• [Information given]:
"""

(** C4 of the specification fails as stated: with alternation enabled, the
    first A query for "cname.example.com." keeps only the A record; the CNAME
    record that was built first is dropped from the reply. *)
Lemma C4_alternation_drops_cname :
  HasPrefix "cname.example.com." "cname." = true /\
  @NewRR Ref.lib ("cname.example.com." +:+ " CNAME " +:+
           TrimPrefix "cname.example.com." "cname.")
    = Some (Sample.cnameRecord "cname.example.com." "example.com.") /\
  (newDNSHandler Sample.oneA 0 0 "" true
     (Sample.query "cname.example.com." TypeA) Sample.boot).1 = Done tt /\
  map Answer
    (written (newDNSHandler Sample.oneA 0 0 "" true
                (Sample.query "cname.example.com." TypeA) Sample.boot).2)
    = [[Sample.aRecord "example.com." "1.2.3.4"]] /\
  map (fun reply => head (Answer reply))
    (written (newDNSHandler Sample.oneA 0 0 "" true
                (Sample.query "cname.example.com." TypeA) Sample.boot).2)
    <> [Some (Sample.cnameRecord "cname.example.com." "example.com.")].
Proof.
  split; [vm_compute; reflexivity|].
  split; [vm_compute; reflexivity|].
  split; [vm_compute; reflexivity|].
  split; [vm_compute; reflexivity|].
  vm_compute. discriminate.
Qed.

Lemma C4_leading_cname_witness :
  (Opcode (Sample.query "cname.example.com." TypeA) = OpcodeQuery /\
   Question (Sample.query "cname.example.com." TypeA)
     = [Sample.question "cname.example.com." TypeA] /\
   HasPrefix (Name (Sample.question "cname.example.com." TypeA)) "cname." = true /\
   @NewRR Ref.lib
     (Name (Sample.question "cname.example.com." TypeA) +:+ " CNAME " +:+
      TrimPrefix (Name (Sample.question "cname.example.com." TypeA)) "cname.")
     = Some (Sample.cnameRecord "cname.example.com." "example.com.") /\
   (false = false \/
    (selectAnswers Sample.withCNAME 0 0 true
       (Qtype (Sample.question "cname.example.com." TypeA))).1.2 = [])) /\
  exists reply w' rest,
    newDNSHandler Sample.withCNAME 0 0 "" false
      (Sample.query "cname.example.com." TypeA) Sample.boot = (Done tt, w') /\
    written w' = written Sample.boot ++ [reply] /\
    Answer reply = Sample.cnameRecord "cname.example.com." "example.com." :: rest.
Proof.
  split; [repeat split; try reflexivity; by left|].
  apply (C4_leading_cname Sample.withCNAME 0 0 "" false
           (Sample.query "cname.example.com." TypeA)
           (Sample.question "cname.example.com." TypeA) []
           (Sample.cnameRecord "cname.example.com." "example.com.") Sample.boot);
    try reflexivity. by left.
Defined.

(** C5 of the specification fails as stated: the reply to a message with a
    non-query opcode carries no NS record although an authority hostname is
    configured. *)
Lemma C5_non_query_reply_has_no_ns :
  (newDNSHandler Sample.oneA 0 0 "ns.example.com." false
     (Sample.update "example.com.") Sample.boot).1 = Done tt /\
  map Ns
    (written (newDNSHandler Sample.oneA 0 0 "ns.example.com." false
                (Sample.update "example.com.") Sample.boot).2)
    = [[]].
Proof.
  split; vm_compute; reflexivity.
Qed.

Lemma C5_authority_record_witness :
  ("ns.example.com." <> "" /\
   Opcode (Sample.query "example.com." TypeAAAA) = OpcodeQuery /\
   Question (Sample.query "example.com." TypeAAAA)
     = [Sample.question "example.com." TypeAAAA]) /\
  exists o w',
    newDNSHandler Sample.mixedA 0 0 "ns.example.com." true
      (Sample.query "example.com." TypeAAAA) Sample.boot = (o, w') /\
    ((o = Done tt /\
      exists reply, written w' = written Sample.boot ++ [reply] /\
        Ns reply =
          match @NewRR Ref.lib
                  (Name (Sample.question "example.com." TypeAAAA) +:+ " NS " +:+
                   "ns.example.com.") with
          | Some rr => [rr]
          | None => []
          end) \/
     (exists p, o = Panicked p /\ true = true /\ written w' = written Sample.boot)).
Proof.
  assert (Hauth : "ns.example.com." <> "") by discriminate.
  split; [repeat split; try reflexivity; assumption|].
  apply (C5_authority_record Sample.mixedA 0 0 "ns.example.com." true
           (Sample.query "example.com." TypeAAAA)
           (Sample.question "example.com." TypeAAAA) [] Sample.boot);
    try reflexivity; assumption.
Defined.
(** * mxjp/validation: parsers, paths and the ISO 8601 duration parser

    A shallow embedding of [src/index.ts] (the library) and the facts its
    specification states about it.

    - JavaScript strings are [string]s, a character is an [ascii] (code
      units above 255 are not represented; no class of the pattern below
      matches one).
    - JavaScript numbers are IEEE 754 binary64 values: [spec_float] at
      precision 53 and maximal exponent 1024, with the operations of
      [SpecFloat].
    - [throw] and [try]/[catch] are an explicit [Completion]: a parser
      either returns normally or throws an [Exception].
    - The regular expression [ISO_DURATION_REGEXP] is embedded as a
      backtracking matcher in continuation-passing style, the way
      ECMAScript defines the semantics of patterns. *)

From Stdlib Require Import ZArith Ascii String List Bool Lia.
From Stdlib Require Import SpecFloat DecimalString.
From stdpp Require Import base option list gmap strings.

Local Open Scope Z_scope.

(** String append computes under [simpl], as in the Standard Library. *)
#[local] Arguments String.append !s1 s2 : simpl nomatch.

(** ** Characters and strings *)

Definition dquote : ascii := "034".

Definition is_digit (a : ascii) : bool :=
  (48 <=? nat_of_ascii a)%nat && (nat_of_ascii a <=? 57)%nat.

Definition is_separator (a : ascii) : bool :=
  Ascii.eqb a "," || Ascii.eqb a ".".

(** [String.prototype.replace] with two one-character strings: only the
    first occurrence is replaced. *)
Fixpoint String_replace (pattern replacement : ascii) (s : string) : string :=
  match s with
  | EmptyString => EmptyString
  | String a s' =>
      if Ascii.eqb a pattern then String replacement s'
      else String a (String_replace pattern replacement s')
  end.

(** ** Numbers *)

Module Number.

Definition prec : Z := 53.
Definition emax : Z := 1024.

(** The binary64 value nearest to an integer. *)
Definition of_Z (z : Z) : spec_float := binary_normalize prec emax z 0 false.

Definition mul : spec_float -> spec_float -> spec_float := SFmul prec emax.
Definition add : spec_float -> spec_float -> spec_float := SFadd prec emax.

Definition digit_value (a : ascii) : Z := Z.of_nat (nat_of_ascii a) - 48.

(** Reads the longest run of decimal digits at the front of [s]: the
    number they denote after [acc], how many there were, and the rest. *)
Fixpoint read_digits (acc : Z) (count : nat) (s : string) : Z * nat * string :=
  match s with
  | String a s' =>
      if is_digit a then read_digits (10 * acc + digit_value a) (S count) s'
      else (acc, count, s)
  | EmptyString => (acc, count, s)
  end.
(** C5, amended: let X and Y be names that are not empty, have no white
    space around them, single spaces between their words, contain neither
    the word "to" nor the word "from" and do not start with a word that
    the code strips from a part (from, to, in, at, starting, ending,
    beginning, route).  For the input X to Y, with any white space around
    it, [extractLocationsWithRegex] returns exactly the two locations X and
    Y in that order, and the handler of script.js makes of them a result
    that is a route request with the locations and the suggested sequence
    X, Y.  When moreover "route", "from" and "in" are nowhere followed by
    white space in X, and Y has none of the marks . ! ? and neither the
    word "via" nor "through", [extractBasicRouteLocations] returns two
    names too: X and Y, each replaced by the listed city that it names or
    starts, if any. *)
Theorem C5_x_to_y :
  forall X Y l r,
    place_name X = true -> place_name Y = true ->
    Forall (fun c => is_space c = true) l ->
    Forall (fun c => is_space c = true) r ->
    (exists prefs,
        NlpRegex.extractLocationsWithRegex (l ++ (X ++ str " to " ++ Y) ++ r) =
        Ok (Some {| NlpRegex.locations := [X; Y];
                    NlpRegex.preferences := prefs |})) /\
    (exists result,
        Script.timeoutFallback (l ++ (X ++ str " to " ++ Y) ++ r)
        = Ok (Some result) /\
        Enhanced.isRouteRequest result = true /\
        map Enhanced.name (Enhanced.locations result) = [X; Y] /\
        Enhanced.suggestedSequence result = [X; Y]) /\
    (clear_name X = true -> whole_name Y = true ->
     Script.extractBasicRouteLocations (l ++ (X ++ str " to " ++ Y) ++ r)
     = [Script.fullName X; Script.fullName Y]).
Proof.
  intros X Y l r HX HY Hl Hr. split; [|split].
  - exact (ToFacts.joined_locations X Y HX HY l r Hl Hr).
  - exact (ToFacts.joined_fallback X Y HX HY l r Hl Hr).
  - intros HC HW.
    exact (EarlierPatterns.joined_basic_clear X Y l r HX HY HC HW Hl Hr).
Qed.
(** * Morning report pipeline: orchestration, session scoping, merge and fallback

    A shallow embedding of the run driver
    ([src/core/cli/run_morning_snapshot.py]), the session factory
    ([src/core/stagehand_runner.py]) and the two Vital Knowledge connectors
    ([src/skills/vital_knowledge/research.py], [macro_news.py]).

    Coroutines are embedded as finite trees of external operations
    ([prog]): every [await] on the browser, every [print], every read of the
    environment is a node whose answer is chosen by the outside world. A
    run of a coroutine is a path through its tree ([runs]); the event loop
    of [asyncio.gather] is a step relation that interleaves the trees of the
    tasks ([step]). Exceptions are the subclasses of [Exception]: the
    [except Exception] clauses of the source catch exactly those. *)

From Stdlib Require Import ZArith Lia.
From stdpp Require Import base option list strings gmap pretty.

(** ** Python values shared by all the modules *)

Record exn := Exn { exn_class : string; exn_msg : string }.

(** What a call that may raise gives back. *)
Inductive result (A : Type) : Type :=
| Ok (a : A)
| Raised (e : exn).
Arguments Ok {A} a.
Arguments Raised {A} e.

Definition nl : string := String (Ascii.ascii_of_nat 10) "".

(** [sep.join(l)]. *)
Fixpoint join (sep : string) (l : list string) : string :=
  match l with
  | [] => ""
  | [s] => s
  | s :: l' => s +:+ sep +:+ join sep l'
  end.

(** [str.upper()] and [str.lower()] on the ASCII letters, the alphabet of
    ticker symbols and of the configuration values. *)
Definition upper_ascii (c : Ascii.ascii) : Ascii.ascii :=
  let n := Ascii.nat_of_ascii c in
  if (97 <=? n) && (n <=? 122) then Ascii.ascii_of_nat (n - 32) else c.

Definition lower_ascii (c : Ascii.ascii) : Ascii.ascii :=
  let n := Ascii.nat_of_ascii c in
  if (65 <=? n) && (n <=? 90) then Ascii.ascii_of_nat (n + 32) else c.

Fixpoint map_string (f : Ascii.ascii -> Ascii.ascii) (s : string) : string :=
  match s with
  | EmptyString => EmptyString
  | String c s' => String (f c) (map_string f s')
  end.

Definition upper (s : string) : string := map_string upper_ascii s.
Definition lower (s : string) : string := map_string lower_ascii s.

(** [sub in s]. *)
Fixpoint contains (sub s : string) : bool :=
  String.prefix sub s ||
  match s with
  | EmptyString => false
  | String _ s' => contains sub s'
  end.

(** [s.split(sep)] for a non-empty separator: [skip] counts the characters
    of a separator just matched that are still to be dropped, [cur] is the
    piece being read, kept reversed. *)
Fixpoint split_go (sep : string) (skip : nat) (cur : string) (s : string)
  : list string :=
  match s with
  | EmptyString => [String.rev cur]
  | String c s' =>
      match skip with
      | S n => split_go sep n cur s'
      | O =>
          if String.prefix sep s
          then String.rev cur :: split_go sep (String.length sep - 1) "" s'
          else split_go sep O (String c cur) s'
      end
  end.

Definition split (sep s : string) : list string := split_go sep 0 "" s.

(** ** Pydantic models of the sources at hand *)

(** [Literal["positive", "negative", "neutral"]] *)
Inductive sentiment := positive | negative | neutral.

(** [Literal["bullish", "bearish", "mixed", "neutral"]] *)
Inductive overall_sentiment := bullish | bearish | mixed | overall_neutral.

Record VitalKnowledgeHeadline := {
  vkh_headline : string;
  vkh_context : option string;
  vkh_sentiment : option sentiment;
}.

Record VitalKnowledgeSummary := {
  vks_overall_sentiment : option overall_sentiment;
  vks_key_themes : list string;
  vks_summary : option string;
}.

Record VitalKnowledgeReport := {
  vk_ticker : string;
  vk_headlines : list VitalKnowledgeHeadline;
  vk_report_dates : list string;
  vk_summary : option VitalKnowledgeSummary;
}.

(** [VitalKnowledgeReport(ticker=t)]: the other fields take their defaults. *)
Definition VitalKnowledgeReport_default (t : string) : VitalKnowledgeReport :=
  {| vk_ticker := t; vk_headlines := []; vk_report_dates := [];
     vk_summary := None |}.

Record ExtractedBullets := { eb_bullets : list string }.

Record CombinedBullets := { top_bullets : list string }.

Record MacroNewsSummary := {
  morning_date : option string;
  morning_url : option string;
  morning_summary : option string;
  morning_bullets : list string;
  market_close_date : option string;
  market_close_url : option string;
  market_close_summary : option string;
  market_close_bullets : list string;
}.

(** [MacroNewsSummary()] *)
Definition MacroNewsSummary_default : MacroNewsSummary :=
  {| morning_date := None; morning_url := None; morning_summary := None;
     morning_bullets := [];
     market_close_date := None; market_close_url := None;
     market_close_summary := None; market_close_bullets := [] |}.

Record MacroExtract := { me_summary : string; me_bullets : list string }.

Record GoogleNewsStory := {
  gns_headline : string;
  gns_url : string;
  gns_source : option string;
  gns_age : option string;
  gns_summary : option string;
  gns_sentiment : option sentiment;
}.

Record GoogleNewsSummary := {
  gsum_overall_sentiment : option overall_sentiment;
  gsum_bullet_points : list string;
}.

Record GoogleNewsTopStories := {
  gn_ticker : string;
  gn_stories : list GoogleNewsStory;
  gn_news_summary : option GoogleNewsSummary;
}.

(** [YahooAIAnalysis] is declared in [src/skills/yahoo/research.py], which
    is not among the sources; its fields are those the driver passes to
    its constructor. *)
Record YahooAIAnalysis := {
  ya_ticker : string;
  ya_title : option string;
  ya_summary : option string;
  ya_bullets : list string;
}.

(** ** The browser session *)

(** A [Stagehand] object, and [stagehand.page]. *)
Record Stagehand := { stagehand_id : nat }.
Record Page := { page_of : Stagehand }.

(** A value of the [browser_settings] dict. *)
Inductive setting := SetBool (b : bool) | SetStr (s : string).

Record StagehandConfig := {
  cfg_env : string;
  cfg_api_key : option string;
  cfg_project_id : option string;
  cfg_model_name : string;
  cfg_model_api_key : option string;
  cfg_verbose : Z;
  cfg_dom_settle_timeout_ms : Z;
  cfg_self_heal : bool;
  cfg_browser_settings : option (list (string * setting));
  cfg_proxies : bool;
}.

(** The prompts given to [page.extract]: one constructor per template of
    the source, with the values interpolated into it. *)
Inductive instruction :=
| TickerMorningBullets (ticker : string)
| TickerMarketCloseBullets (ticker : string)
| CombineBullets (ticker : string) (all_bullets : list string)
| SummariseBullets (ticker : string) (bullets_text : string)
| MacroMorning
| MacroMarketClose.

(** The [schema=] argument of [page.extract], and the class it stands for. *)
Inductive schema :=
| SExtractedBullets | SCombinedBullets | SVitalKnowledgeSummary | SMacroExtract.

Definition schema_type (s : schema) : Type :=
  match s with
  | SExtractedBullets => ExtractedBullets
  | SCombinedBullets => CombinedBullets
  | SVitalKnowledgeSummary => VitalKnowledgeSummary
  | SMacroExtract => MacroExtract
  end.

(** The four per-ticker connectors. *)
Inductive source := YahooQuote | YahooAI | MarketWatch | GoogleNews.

"""

• [Goal of the exercise]:
Go through the material above and output exactly the lines from the one containing "Definition lower (s" through the one containing "vks_key_themes : list string;".

• [Reply to the task]:
Definition lower (s : string) : string := map_string lower_ascii s.

(** [sub in s]. *)
Fixpoint contains (sub s : string) : bool :=
  String.prefix sub s ||
  match s with
  | EmptyString => false
  | String _ s' => contains sub s'
  end.

(** [s.split(sep)] for a non-empty separator: [skip] counts the characters
    of a separator just matched that are still to be dropped, [cur] is the
    piece being read, kept reversed. *)
Fixpoint split_go (sep : string) (skip : nat) (cur : string) (s : string)
  : list string :=
  match s with
  | EmptyString => [String.rev cur]
  | String c s' =>
      match skip with
      | S n => split_go sep n cur s'
      | O =>
          if String.prefix sep s
          then String.rev cur :: split_go sep (String.length sep - 1) "" s'
          else split_go sep O (String c cur) s'
      end
  end.

Definition split (sep s : string) : list string := split_go sep 0 "" s.

(** ** Pydantic models of the sources at hand *)

(** [Literal["positive", "negative", "neutral"]] *)
Inductive sentiment := positive | negative | neutral.

(** [Literal["bullish", "bearish", "mixed", "neutral"]] *)
Inductive overall_sentiment := bullish | bearish | mixed | overall_neutral.

Record VitalKnowledgeHeadline := {
  vkh_headline : string;
  vkh_context : option string;
  vkh_sentiment : option sentiment;
}.

Record VitalKnowledgeSummary := {
  vks_overall_sentiment : option overall_sentiment;
  vks_key_themes : list string;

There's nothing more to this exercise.